1. Field of Invention
Aspects of the present invention relate to a method of removing organic chemicals and organometallic complexes from wastewater. More particularly, aspects of the present invention relate to a method of removing organic chemicals and organometallic complexes (organic heavy metal complexes) using zeolite from process water or tailings streams of a mineral processing plant where diethylenetriamine (DETA) or triethylenetetramine (TETA) is used as a flotation reagent and DETA-metal complexes are found in process water or tailings streams.
2. Description of Related Art
DETA (Diethylenetriamine) has conventionally been used to assist with the selective separation of minerals, such as pentlandite, from the waste mineral pyrrhotite. It is generally important to achieve a target concentrate reagent grade at the desired recovery when processing complex sulphide ores.
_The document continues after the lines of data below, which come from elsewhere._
(** * pdf-parser: a shallow embedding and its properties

    The development follows the three modules of the repository.  First the
    embedding: [SchemaTransformer] of [src/schema_transformer.py], method by
    method and under the names of the source, then [Document] of
    [src/data_extractor.py] and the methods of [RawExtractor] of
    [src/raw_extractor.py] that do not call the PDF library.  Then their
    properties.

    Python strings are lists of characters; a character is a code point in
    0..255 (Rocq's [ascii], read as Latin-1), and the character classes below
    are the ones Python's [str] methods and [re] module use on that range.
    Exceptions are explicit: a function that can raise returns a [result].
    The fields of the transformer object are the fields of a [state] record
    that every handler takes and returns; the dictionaries of the raw input
    are records, so an input with a missing key is not an input of the
    embedding.  Coordinates are rationals and integers are unbounded. *)

From Stdlib Require Import String.
From Stdlib Require Import List Ascii ZArith NArith Lia Bool Arith.
From Stdlib Require Import QArith Qabs.
From Stdlib Require DecimalN.
Import ListNotations.

Close Scope Q_scope.
Close Scope string_scope.
Open Scope char_scope.
Open Scope list_scope.
Open Scope nat_scope.

(* ================================================================== *)
(** ** Exceptions *)

Inductive exn : Type := IndexError | ValueError.

Inductive result (A : Type) : Type :=
| Ok (a : A)
| Raise (e : exn).

Arguments Ok {A} a.
Arguments Raise {A} e.

Definition bind {A B : Type} (m : result A) (k : A -> result B) : result B :=
  match m with
  | Ok a => k a
  | Raise e => Raise e
  end.

Notation "x <- m ;; k" := (bind m (fun x => k))
  (at level 61, m at next level, right associativity).
Notation "' p <- m ;; k" := (bind m (fun x => let p := x in k))
  (at level 61, p pattern, m at next level, right associativity).

Fixpoint mapM {A B : Type} (f : A -> result B) (l : list A) : result (list B) :=
  match l with
  | [] => Ok []
  | a :: l' => b <- f a ;; bs <- mapM f l' ;; Ok (b :: bs)
  end.

(* ================================================================== *)
(** ** Python strings *)

Module PyStr.

Definition str : Type := list ascii.

(** A string literal of the source. *)
Definition py (s : String.string) : str := String.list_ascii_of_string s.

Definition code (c : ascii) : N := N_of_ascii c.

Definition in_range (lo hi : N) (c : ascii) : bool :=
  ((lo <=? code c) && (code c <=? hi))%N.

(** [str.isspace] on one character, also the class [\s] of [re]. *)
Definition is_space (c : ascii) : bool :=
  in_range 9 13 c || in_range 28 32 c
  || (code c =? 133)%N || (code c =? 160)%N.

(** The class [\d] of [re]: the decimal digits. *)
Definition is_digit (c : ascii) : bool := in_range 48 57 c.

(** [str.isalpha] on one character. *)
Definition is_alpha (c : ascii) : bool :=
  in_range 65 90 c || in_range 97 122 c
  || (code c =? 170)%N || (code c =? 181)%N || (code c =? 186)%N
  || in_range 192 214 c || in_range 216 246 c || in_range 248 255 c.

(** The class [\w] of [re]: alphanumeric characters and the underscore. *)
Definition is_word (c : ascii) : bool :=
  is_alpha c || is_digit c || (code c =? 95)%N
  || (code c =? 178)%N || (code c =? 179)%N || (code c =? 185)%N
  || in_range 188 190 c.

(** [str.lower] on one character. *)
Definition lower_char (c : ascii) : ascii :=
  if in_range 65 90 c || in_range 192 214 c || in_range 216 222 c
  then ascii_of_N (code c + 32)
  else c.

Definition lower (s : str) : str := map lower_char s.

Definition str_eqb (a b : str) : bool :=
  if list_eq_dec ascii_dec a b then true else false.

(** [c in s] for a one-character string [c]. *)
Definition has_char (c : ascii) (s : str) : bool :=
  existsb (Ascii.eqb c) s.

Fixpoint lstrip (s : str) : str :=
  match s with
  | [] => []
  | c :: s' => if is_space c then lstrip s' else s
  end.

Definition rstrip (s : str) : str := rev (lstrip (rev s)).

Definition strip (s : str) : str := rstrip (lstrip s).

(** [s.rstrip(chars)] for a one-character [chars]. *)
Fixpoint lstrip_char (c : ascii) (s : str) : str :=
  match s with
  | [] => []
  | d :: s' => if Ascii.eqb d c then lstrip_char c s' else s
  end.

Definition rstrip_char (c : ascii) (s : str) : str :=
  rev (lstrip_char c (rev s)).

(** [s.split(sep)] for a one-character separator. *)
Fixpoint split (sep : ascii) (s : str) : list str :=
  match s with
  | [] => [[]]
  | c :: s' =>
      if Ascii.eqb c sep then [] :: split sep s'
      else match split sep s' with
           | cur :: rest => (c :: cur) :: rest
           | [] => [[c]]
           end
  end.

(** [sep.join(l)]. *)
Fixpoint join (sep : str) (l : list str) : str :=
  match l with
  | [] => []
  | [x] => x
  | x :: rest => x ++ sep ++ join sep rest
  end.

Fixpoint startswith (p s : str) : bool :=
  match p, s with
  | [], _ => true
  | a :: p', b :: s' => Ascii.eqb a b && startswith p' s'
  | _ :: _, [] => false
  end.

Definition endswith (s p : str) : bool := startswith (rev p) (rev s).

(** [p in s]: substring test. *)
Fixpoint contains (p s : str) : bool :=
  startswith p s ||
  match s with
  | [] => false
  | _ :: s' => contains p s'
  end.

(** [s.isalpha()]. *)
Definition isalpha (s : str) : bool :=
  match s with
  | [] => false
  | _ => forallb is_alpha s
  end.

(** [s.replace(c, "")] for a one-character [c]. *)
Definition remove_char (c : ascii) (s : str) : str :=
  filter (fun d => negb (Ascii.eqb d c)) s.

(** [s.zfill(w)] on a string without sign. *)
Definition zfill (w : nat) (s : str) : str :=
  repeat "0" (w - length s) ++ s.

(** Python's slice bounds: a negative index counts from the end, and both
    are clamped to the list. *)
Definition slice_index {A : Type} (l : list A) (i : Z) : nat :=
  let n := Z.of_nat (length l) in
  Z.to_nat (Z.min n (if (i <? 0)%Z then Z.max 0 (n + i) else i)).

(** [l[:i]] and [l[i:]]. *)
Definition slice_to {A : Type} (l : list A) (i : Z) : list A :=
  firstn (slice_index l i) l.

Definition slice_from {A : Type} (l : list A) (i : Z) : list A :=
  skipn (slice_index l i) l.

(** [l[-1]]. *)
Definition last_item {A : Type} (l : list A) : result A :=
  match rev l with
  | [] => Raise IndexError
  | x :: _ => Ok x
  end.

Definition digit_val (c : ascii) : N := (code c - 48)%N.

(** [int(s)] on a string of decimal digits; anything else is a ValueError
    (signs, blanks and underscores do not occur at the call site).  Integers
    are unbounded; the interpreter's configurable limit on the number of
    digits of a conversion is not modelled. *)
Definition py_int (s : str) : result N :=
  match s with
  | [] => Raise ValueError
  | _ =>
      if forallb is_digit s
      then Ok (fold_left (fun acc c => (acc * 10 + digit_val c)%N) s 0%N)
      else Raise ValueError
  end.

Fixpoint uint_digits (u : Decimal.uint) : str :=
  match u with
  | Decimal.Nil => []
  | Decimal.D0 u' => "0" :: uint_digits u'
  | Decimal.D1 u' => "1" :: uint_digits u'
  | Decimal.D2 u' => "2" :: uint_digits u'
  | Decimal.D3 u' => "3" :: uint_digits u'
  | Decimal.D4 u' => "4" :: uint_digits u'
  | Decimal.D5 u' => "5" :: uint_digits u'
  | Decimal.D6 u' => "6" :: uint_digits u'
  | Decimal.D7 u' => "7" :: uint_digits u'
  | Decimal.D8 u' => "8" :: uint_digits u'
  | Decimal.D9 u' => "9" :: uint_digits u'
  end.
DETA is a strong chelating agent and it can form very stable complexes with heavy metal ions (Cu2+ and Ni2+) in solution.
Conventional wastewater treatment methods, which generally involve raising the pH above 9.5 with lime to form metal hydroxide precipitates, is not effective when DETA-Cu/Ni complexes are present, even at pH 12. In order to be able to use DETA dosages to reach a desirable level of pyrrhotite rejection in the mineral processing step without generating excessive amounts of heavy metals in the effluent, an effective method is required to remove DETA and its complexes from the process water or contain it in the tailings area.
Natural zeolites are microporous crystalline aluminosilicates with well-defined structures in that silicon and aluminium atoms are tetrahedrally coordinated with each other through shared oxygen atoms to form a regular framework. With their unique porous properties, wide availability, low cost and high efficiency, natural zeolites are used in a variety of applications with a global market of several million tonnes per year. The major uses of natural zeolites are in petrochemical cracking as catalysts, in the separation and removal of gases and solvents, and ion-exchange applications in water softening, purification, heavy metal removal and nuclear effluent treatment because exchangeable ions in zeolite (sodium, calcium and potassium ions) are relatively innocuous. Other applications for zeolites, such as filtration, odor control, and desiccation, are also found in aquaculture, agriculture and animal husbandry. For example, clinoptilolite zeolite (a typical natural zeolite) has been studied extensively as an ion exchanger and is commercially used in the treatment of industrial and municipal wastewaters to reduce the concentration of ammonia.
However, most of the studies about ion exchange with zeolite have focused on the removal of free metal/ammonium ions from the wastewater of electroplating shops, in some cases through the addition of polyamines such as DETA to the wastewater. For example, U.S. Pat. No. 4,167,481 discloses a process for removal of metals from metal-containing solutions comprising adding to the solution a polyamine and contacting the solution with a cation exchanger selected from tectosilicates or phyllosilicates; and U.S. Pat. No. 5,500,126 discloses a process for removal of metal ions from metal plating waste streams comprising adding to the solution a polyamine in an amount of 0.1 to 0.5 times the metal concentration and contacting the aqueous solution with a cation exchanger.
It should be noted that the state of the art is silent regarding the use of zeolite in the removal of organic chemicals, such as DETA, and chelated metal organic molecules, such as DETA-Cu/Ni complexes from the process water or slurry tailings streams of mineral processing plants. In this case, DETA and DETA-metal complexes are present in the process water and slurry tailings streams due to the DETA additions made as part of the mineral processing steps and have to be removed or controlled. The process water and slurry tailings streams generally contain residual amounts of flotation chemicals and have relatively high levels of Ca and Mg ions, which may affect the adsorption of heavy metals on zeolite.